In this study, we aimed to use publicly available data to comprehensively analyze CIMP in GC, and to develop a CIMP-related prognostic gene signature.

Materials and Methods

Data acquisition

We downloaded methylation data, which has 408,376 probes and 397 samples, including 395 GC samples and two normal samples, measured by the Illumina HumanMethylation450 platform, from the cancer genome atlas (TCGA)-STAD project (https://portal.gdc.cancer.gov/) by using the TCGA-Assembler 2 package (Wei et al., 2018). RNA-Seq profiles were obtained from TCGA by virtue of GDC Data Transfer Tool. We downloaded two verified microarrays with matched clinical information from the GEO GC database: GSE13861 (Cho et al., 2011) (65 GC samples; platform: GPL6884 Illumina HumanWG-6 v3.0 expression beadchip ), GSE62254 (Cristescu et al., 2015) (300 GC samples; platform: GPL570 Affymetrix Human Genome U133 Plus 2.0 Array ). We used the TCGAbiolinks package to acquire the mutation data of GC samples (Colaprico et al., 2016). We obtained complete and matched clinical information on GC patients from cBioportal, including sex, age, histologic features, pathologic stage, family history and, infection status for Helicobacter pylori and Epstein–Barr virus.

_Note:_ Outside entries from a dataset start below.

(* ===== verification/Names.v ===== *)
(** * Node names

    Models the [longnames] and [shortnames] tables of [src/mmrelay/db_utils.py]
    and the lookups of [meshtastic/metadata.py] and [meshtastic/messaging.py] that
    turn a sender into a display name.  [err] tells that the statement raised
    [sqlite3.Error]. *)

From Stdlib Require Import String QArith.
From stdpp Require Import base tactics list numbers gmap sets.
From S2P Require Import Prelude PyStr PyValue Prefixes.
Open Scope Z_scope.

Record names := { nm_long : gmap pystr pystr; nm_short : gmap pystr pystr }.

Section names.
Context (other_str : pyval → pystr).

Definition get_longname (err : bool) (n : names) (meshtastic_id : pyval) : option pystr :=
  if err then None else nm_long n !! to_str other_str meshtastic_id.
Definition get_shortname (err : bool) (n : names) (meshtastic_id : pyval) : option pystr :=
  if err then None else nm_short n !! to_str other_str meshtastic_id.

Definition save_longname (err : bool) (meshtastic_id : pyval) (longname : pystr) (n : names)
    : names * bool :=
  if err then (n, false)
  else ({| nm_long := <[to_str other_str meshtastic_id := longname]> (nm_long n);
           nm_short := nm_short n |}, true).
Definition save_shortname (err : bool) (meshtastic_id : pyval) (shortname : pystr) (n : names)
    : names * bool :=
  if err then (n, false)
  else ({| nm_long := nm_long n;
           nm_short := <[to_str other_str meshtastic_id := shortname]> (nm_short n) |}, true).

(** [found] is what the lookup gave. *)
Definition _get_name_safely (found : option pystr) (sender : pyval) : pystr :=
  match found with
  | Some ((_ :: _) as s) => s
  | _ => to_str other_str sender
  end.

(** The [user] dictionary of a node; [nodes] is the node database of the
    interface.  A node or a user of another type has no [get]. *)
Definition node_user (nodes : pydict) (sender : pyval) : res (option pydict) :=
  match sender with
  | VStr s =>
      match dget_none nodes s with
      | VDict ((_ :: _) as node) =>
          match dget_none node (u "user") with
          | VDict ((_ :: _) as user) => Ok (Some user)
          | v => if truthy v then Raise AttributeError else Ok None
          end
      | v => if truthy v then Raise AttributeError else Ok None
      end
  | _ => Ok None
  end.

(** A name of the node database; they are strings. *)
Definition user_name (user : pydict) (key : pystr) : option pystr :=
  match dget_none user key with VStr ((_ :: _) as s) => Some s | _ => None end.

(** Falls back to the node database for a name that is missing, and saves what
    it finds there. *)
Definition resolve_names (err : bool) (nodes : pydict) (sender : pyval) (n : names)
    : res (names * pystr * pystr) :=
  let present (o : option pystr) :=
    match o with Some ((_ :: _) as s) => Some s | _ => None end in
  let longname := present (get_longname err n sender) in
  let shortname := present (get_shortname err n sender) in
  let! r :=
    match longname, shortname with
    | Some _, Some _ => Ok (n, longname, shortname)
    | _, _ =>
        let! user := node_user nodes sender in
        match user with
        | None => Ok (n, longname, shortname)
        | Some user =>
            let '(n, longname) :=
              match longname, user_name user (u "longName") with
              | None, Some v => ((save_longname err sender v n).1, Some v)
              | l, _ => (n, l)
              end in
            let '(n, shortname) :=
              match shortname, user_name user (u "shortName") with
              | None, Some v => ((save_shortname err sender v n).1, Some v)
              | l, _ => (n, l)
              end in
            Ok (n, longname, shortname)
        end
    end in
  let '(n, longname, shortname) := r in
  Ok (n, default (to_str other_str sender) longname,
      default (to_str other_str sender) shortname).

(** [nodes] is None when the interface has no node database. *)
Definition _get_node_display_name (err : bool) (n : names) (from_id : pyval)
    (nodes : option pydict) (fallback : option pystr) : pystr :=
  let from_id_str := to_str other_str from_id in
  let from_interface :=
    match nodes with
    | Some d =>
        match dget_none d from_id_str with
        | VDict node => match dget_none node (u "user") with
                        | VDict user => user_name user (u "shortName")
                        | _ => None
                        end
        | _ => None
        end
    | None => None
    end in
  let present (o : option pystr) :=
    match o with Some ((_ :: _) as s) => Some s | _ => None end in
  match from_interface with
  | Some s => s
  | None =>
      match present (get_shortname err n (VStr from_id_str)),
            present (get_longname err n (VStr from_id_str)) with
      | Some s, _ => s
      | None, Some l => l
      | None, None => default from_id_str fallback
      end
  end.
End names.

Our study was performed according to the publication guidelines required by TCGA.

Data analysis

The Minfi package was adopted to analyze methylation data (Aryee et al., 2011). In view of the distribution of CpG islands and the technical limitations of sequencing, we filtered the probes from the X and Y chromosomes or probes that are known to have common SNPs at the CpG site, and cross-reactive probes. The DESeq2 package was adopted to analyze the differentially expressed genes (DEGs) between CIMP-related subgroups (Love, Huber & Anders, 2014). The criteria to determine DEGs were an adjusted p-value < 0.05 and an absolute value of log2 fold change >2, and BH method was used for adjustment for multiple testing. In order to identify the different pathways between GC samples with specific CIMP status, we performed GSEA analysis (Subramanian et al., 2005). The mRNA expression data downloaded from the Gene Expression Omnibus (GEO) database were normalized and analyzed by the limma package (Ritchie et al., 2015). The mutation data were summarized and analyzed by the maftools package (Mayakonda et al., 2018). Raw code for analyzing was uploaded in Data S1.

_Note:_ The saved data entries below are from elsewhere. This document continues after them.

(** ** The state handed to the next cycle *)

(** One entry per node, and no empty name. *)
Definition wf_state (st : list NodeNameEntry) : Prop :=
  NoDup (ne_id <$> st) ∧
  ∀ t e name, e ∈ st → entry_name t e = Some name → name ≠ [].

Lemma resolve_from_inputs existing incoming p t name :
  (resolve_duplicate existing incoming).2 = Some p → pick t p = Some name →
  pick t existing = Some name ∨ pick t incoming = Some name.
Proof.
  unfold resolve_duplicate.
  destruct (_merge_node_name_values existing.1 incoming.1) as [l|] eqn:El;
    destruct (_merge_node_name_values existing.2 incoming.2) as [s|] eqn:Es; cbn [from_option id].
  - intros [= <-]. destruct t; simpl; [apply (merge_values_spec _ _ _ El)|
      apply (merge_values_spec _ _ _ Es)].
  - destruct l as [l|]; [|done]. intros [= <-]. destruct t; simpl; [|done].
    apply (merge_values_spec _ _ _ El).
  - destruct s as [s|]; [|done]. intros [= <-]. destruct t; simpl; [done|].
    apply (merge_values_spec _ _ _ Es).
  - done.
Qed.

Definition nonempty_names (m : gmap pystr (option pystr * option pystr)) : Prop :=
  ∀ id e t name, m !! id = Some e → pick t e = Some name → name ≠ [].

Lemma collect_node_nonempty acc node :
  nonempty_names (sn_state acc) → nonempty_names (sn_state (collect_node acc node)).
Proof.
  intros Hok. unfold collect_node. cbv zeta.
  destruct (node_identity node) as [[user id]|]; [|done].
  case_bool_decide; [done|].
  assert (Hin : ∀ t name,
    pick t (_normalize_node_name_value (dget_none user PROTO_NODE_NAME_LONG),
            _normalize_node_name_value (dget_none user PROTO_NODE_NAME_SHORT)) = Some name →
    name ≠ []).
  { intros t name. rewrite pick_normalized. apply normalize_nonempty. }
  destruct (sn_state acc !! id) as [existing|] eqn:He.
  - pose proof (resolve_from_inputs existing) as Hr.
    destruct (resolve_duplicate existing _) as [agree [p|]] eqn:E; cbn [sn_state];
      intros i e t name Hl Hn.
    + destruct (decide (i = id)) as [->|Hne].
      * rewrite lookup_insert_eq in Hl. injection Hl as <-.
        eapply (f_equal snd) in E. destruct (Hr _ _ _ _ E Hn); eauto.
      * rewrite lookup_insert_ne in Hl by done. by eapply Hok.
    + apply lookup_delete_Some in Hl as [_ Hl]. by eapply Hok.
  - cbn [sn_state]. intros i e t name Hl Hn. destruct (decide (i = id)) as [->|Hne].
    + rewrite lookup_insert_eq in Hl. injection Hl as <-. eauto.
    + rewrite lookup_insert_ne in Hl by done. by eapply Hok.
Qed.

Lemma state_entries_wf m : nonempty_names m → wf_state (state_entries m).
Proof.
  intros H. split; [apply state_entries_NoDup|]. intros t e name He Hn.
  apply state_entries_elem in He. apply (H _ _ t name He). by destruct t.
Qed.

Lemma snapshot_wf nodes : wf_state (_collect_node_name_snapshot nodes).1.1.
Proof.
  assert (Hnil : wf_state []) by (split; [constructor|]; intros ? ? ? H; by apply elem_of_nil in H).
  unfold _collect_node_name_snapshot. destruct nodes as [| | | | | | |d|]; try exact Hnil.
  destruct d as [|kv d]; [exact Hnil|]. apply state_entries_wf.
  induction ((kv :: d).*2) as [|nd ns IH] using rev_ind.
  - intros i e t name Hl. cbn in Hl. by rewrite lookup_empty in Hl.
  - rewrite foldl_snoc. by apply collect_node_nonempty.
Qed.

Definition by_id (previous : list NodeNameEntry) : gmap pystr NodeNameEntry :=
  foldl (λ m e, <[ne_id e := e]> m) ∅ previous.

Lemma by_id_lookup previous i e :
  by_id previous !! i = Some e → ne_id e = i ∧ e ∈ previous.
Proof.
  unfold by_id. induction previous as [|p previous IH] using rev_ind.
  - simpl. by rewrite lookup_empty.
  - rewrite foldl_snoc, elem_of_app, list_elem_of_singleton.
    rewrite lookup_insert_Some. naive_solver.
Qed.

Lemma lookup_foldl_delete_entries (l : list NodeNameEntry) (m : gmap pystr NodeNameEntry) i :
  foldl (λ m e, delete (ne_id e) m) m l !! i =
  if bool_decide (i ∈ (ne_id <$> l)) then None else m !! i.
Proof.
  rewrite <- (lookup_foldl_delete (ne_id <$> l)). f_equal.
  revert m. induction l as [|e l IH]; intros m; [done|]. cbn [foldl fmap list_fmap]. apply IH.
Qed.

Lemma merge_previous_wf previous current :
  wf_state previous → wf_state current → wf_state (merge_previous previous current).
Proof.
  intros [_ Hp] [Hnd Hc]. unfold merge_previous. fold (by_id previous). cbv zeta.
  set (merge := λ e : NodeNameEntry, match by_id previous !! ne_id e with Some _ => _ | None => _ end).
  set (rest := foldl _ _ _).
  assert (Hid : ne_id <$> (merge <$> current) = ne_id <$> current).
  { rewrite <- list_fmap_compose. apply list_fmap_ext. intros i e _.
    unfold merge, compose. by destruct (by_id previous !! ne_id e). }
  assert (Hrest : ∀ i e, (rest !! i) = Some e →
            (i ∉ (ne_id <$> current)) ∧ (ne_id e = i) ∧ e ∈ previous).
  { intros i e. unfold rest. rewrite lookup_foldl_delete_entries.
    case_bool_decide; [done|]. intros H1. split; [done|]. by apply by_id_lookup. }
  assert (Hkeys : ne_id <$> (map_to_list rest).*2 = (map_to_list rest).*1).
  { rewrite <- list_fmap_compose. apply list_fmap_ext. intros j [i e] Hj.
    apply list_elem_of_lookup_2, elem_of_map_to_list, Hrest in Hj. simpl. apply Hj. }
  split.
  - unfold sort_entries. rewrite merge_sort_Permutation, fmap_app, Hid, Hkeys.
    apply NoDup_app. split; [done|]. split; [|apply NoDup_fst_map_to_list].
    intros i Hi Hin. apply list_elem_of_fmap in Hin as ([j e] & -> & Hin).
    apply elem_of_map_to_list, Hrest in Hin as [H1 _]. by apply H1.
  - intros t e name He Hn. unfold sort_entries in He.
    rewrite merge_sort_Permutation, elem_of_app in He. destruct He as [He|He].
    + apply list_elem_of_fmap in He as (e0 & -> & He0). unfold merge in Hn.
      destruct (by_id previous !! ne_id e0) as [p|] eqn:Hb; [|by apply (Hc t e0)].
      apply by_id_lookup in Hb as [_ Hb].
      destruct t; cbn [entry_name ne_long ne_short] in Hn.
      * destruct (ne_long e0) eqn:E; [apply (Hc LONGNAMES e0); [done|]; simpl; congruence|].
        by apply (Hp LONGNAMES p).
      * destruct (ne_short e0) eqn:E; [apply (Hc SHORTNAMES e0); [done|]; simpl; congruence|].
        by apply (Hp SHORTNAMES p).
    + apply list_elem_of_fmap in He as ([j e0] & -> & He).
      apply elem_of_map_to_list, Hrest in He as (_ & _ & He). by apply (Hp t e0).
Qed.

Lemma sync_atomic_partial_holds st ids n :
  wf_state st → holds_state st (_sync_name_tables_atomic false st ids false n).1.
Proof.
  intros [Hnd Hne] t e name He Hn. split; [by eapply Hne|].
  unfold _sync_name_tables_atomic. cbn [fst]. rewrite write_entries_present by done.
  by rewrite Hn.
Qed.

Identification of CIMP in GC samples

To assess the CIMP feature in GC, CpG methylation sites with a relatively high variability of β-values in tumor samples (SD > 0.2) and relatively low β-values in normal samples (mean β value < 0.05), were chosen as the representative CpG methylation sites for subsequent clustering analysis, following a previous study (Li et al., 2019). The ConsensusClusterPlus package was adopted to run unsupervised clustering analysis based on M value of the selected 2,082 probes by means of the K-means algorithm (Wilkerson & Hayes, 2010).

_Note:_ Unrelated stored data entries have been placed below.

(** None: sqlite3.Error. *)
Definition exec_stmt (s : stmt) (d : db) : option db :=
  match s with
  | CreateLongnames =>
      Some {| d_longnames := true; d_shortnames := d_shortnames d;
              d_plugin_data := d_plugin_data d; d_map := d_map d; d_temp := d_temp d;
              d_stale := d_stale d; d_legacy := d_legacy d |}
  | CreateShortnames =>
      Some {| d_longnames := d_longnames d; d_shortnames := true;
              d_plugin_data := d_plugin_data d; d_map := d_map d; d_temp := d_temp d;
              d_stale := d_stale d; d_legacy := d_legacy d |}
  | CreatePluginData =>
      Some {| d_longnames := d_longnames d; d_shortnames := d_shortnames d;
              d_plugin_data := true; d_map := d_map d; d_temp := d_temp d;
              d_stale := d_stale d; d_legacy := d_legacy d |}
  | CreateMapIfMissing =>
      match d_map d with
      | Some _ => Some d
      | None => Some (set_tab TMap (Some new_map) d)
      end
  | AddMeshColumn =>
      match d_map d with
      | Some x =>
          if tb_mesh x then None
          else Some (set_tab TMap (Some {| tb_text := tb_text x; tb_mesh := true;
                                           tb_rows := tb_rows x |}) d)
      | None => None
      end
  | CreateMap =>
      match d_map d with
      | Some _ => None
      | None => Some (set_tab TMap (Some new_map) d)
      end
  | Rename src dst =>
      match get_tab src d, get_tab dst d with
      | Some x, None => Some (set_tab dst (Some x) (set_tab src None d))
      | _, _ => None
      end
  | Drop t => Some (set_tab t None d)
  | Insert or_ignore dst src cast m =>
      match get_tab dst d, get_tab src d with
      | Some x, Some y =>
          if mesh_columns_exist x y m then
            match insert_rows or_ignore (tb_rows x) (copied x cast m <$> tb_rows y) with
            | Some rows =>
                Some (set_tab dst (Some {| tb_text := tb_text x; tb_mesh := tb_mesh x;
                                           tb_rows := rows |}) d)
            | None => None
            end
          else None
      | _, _ => None
      end
  | CreateIndex => match d_map d with Some _ => Some d | None => None end
  end.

Analysis of tumor-infiltrating immune cells

The proportions of the 22 types of tumor-infiltrating immune cells were counted by CIBERSORT (Newman et al., 2015). CIBERSORT is a tool to provide an estimation of cell composition of mixed tissues based on gene expression profiles. We uploaded the modified gene expression data and standard annotation to the CIBERSORT portal and ran the LM22 signature, which contains 547 genes distinguishing 22 human immune cell types, and 1,000 permutations. Final results were normalized to sum up to one and could be assessed straightforwardly as cell fractions for contrast (Table S1).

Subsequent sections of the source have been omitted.